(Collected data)
'''

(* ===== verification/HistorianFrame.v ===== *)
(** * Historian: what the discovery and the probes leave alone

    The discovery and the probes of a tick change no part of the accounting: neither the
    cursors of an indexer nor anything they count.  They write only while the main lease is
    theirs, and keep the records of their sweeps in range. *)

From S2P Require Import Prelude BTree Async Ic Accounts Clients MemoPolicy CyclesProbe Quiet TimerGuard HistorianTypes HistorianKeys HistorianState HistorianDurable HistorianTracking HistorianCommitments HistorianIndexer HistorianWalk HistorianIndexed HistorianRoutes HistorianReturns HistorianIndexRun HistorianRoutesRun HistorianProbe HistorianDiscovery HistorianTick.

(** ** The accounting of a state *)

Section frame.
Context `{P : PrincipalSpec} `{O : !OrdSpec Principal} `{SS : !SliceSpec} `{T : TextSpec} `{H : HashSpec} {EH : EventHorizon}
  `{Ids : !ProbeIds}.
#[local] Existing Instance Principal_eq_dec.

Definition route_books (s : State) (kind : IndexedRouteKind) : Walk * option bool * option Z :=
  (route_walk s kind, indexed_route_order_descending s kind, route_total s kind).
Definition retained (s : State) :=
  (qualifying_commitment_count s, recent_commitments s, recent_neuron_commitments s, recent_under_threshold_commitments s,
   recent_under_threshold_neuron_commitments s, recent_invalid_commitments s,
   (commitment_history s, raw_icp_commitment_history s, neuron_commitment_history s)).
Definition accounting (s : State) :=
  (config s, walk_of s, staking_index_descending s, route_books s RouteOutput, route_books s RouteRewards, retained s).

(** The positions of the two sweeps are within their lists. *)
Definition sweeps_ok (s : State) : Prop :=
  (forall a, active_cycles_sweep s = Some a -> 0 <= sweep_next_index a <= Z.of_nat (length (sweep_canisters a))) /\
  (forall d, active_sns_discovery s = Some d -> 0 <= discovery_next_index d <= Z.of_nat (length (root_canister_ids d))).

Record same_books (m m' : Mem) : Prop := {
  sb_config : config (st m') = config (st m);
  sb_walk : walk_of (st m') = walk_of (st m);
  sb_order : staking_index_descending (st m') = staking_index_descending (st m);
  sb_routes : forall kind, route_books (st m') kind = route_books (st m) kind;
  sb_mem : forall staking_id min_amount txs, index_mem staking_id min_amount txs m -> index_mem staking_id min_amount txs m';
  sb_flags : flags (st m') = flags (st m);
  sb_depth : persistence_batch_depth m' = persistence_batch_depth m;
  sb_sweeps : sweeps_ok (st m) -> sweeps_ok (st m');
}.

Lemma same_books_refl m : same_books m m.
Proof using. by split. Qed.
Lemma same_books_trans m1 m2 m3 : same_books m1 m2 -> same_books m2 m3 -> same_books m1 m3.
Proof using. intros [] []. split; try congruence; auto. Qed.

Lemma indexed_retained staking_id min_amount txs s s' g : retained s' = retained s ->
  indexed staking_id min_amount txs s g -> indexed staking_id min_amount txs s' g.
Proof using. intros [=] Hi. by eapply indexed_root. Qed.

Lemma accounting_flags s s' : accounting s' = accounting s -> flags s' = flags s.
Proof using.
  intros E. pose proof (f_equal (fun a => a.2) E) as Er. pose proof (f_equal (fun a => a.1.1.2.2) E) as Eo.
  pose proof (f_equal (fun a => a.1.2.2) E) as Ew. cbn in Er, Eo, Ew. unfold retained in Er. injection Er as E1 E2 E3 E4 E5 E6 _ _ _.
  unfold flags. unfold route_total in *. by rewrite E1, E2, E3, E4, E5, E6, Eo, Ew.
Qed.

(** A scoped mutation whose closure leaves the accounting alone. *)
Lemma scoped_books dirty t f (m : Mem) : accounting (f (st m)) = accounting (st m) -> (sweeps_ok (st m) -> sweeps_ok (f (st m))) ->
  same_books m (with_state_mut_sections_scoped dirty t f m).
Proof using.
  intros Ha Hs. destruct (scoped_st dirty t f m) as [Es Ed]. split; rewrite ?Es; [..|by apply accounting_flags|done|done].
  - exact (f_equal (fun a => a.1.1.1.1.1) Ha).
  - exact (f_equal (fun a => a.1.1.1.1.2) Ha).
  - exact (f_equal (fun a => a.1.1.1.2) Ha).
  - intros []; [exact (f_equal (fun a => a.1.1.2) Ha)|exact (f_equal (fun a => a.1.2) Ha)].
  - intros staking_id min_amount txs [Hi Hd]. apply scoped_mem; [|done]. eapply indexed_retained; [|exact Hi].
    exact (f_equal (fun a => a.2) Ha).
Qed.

'''
'''

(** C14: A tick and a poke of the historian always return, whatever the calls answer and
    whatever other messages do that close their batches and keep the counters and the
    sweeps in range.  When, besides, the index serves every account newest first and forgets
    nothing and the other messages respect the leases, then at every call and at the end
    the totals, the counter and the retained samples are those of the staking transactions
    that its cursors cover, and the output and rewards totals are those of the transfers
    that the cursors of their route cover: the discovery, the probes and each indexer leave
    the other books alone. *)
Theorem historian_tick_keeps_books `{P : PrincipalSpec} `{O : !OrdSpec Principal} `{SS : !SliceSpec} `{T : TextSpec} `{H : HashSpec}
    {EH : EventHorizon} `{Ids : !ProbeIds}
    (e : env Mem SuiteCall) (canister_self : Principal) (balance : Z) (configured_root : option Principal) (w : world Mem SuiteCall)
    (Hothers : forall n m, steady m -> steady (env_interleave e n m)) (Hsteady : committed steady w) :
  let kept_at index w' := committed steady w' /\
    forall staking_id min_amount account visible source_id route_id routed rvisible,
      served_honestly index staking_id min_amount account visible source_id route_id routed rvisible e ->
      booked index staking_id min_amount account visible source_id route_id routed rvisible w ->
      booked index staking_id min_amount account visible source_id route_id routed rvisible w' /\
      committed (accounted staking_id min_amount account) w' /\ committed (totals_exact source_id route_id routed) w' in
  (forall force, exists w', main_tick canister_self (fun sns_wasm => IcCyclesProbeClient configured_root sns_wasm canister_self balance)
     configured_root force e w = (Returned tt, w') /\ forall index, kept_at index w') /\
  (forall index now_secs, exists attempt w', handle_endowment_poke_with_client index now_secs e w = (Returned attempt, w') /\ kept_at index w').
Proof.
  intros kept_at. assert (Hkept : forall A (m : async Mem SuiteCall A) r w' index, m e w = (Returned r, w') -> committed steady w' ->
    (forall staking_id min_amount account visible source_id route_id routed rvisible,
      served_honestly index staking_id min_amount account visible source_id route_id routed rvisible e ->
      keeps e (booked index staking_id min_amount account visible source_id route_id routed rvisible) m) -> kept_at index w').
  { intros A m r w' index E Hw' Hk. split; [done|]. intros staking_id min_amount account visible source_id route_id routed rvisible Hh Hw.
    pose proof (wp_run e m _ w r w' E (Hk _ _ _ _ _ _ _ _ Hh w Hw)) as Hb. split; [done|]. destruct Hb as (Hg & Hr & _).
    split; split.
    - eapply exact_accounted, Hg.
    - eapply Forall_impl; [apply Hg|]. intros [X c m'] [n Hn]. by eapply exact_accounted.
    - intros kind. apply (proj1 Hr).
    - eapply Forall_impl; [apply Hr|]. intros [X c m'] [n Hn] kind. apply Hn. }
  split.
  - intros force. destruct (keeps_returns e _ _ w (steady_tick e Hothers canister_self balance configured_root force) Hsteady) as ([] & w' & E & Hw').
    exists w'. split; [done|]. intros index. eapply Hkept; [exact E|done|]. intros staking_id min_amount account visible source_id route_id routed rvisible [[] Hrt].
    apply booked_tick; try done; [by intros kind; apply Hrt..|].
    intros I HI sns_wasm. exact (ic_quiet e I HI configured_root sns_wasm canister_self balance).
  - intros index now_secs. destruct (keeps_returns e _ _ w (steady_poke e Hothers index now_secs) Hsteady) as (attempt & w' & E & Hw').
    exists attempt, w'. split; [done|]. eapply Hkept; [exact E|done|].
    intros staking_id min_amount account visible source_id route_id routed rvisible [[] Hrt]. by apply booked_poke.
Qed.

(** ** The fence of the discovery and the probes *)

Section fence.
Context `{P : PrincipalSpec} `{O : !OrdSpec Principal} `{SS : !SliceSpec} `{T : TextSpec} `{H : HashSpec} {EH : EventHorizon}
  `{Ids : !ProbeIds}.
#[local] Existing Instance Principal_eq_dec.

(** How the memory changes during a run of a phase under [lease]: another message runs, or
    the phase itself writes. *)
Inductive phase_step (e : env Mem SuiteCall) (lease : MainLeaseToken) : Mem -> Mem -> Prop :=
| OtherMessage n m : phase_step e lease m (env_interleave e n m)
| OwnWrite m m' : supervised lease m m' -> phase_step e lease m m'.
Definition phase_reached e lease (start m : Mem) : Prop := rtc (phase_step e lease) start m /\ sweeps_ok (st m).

'''

## Work to be completed:
When a line of the records includes "Definition", that line belongs in the answer.

## Exercise output:
Definition route_books (s : State) (kind : IndexedRouteKind) : Walk * option bool * option Z :=
Definition retained (s : State) :=
Definition accounting (s : State) :=
Definition sweeps_ok (s : State) : Prop :=
Definition phase_reached e lease (start m : Mem) : Prop := rtc (phase_step e lease) start m /\ sweeps_ok (st m).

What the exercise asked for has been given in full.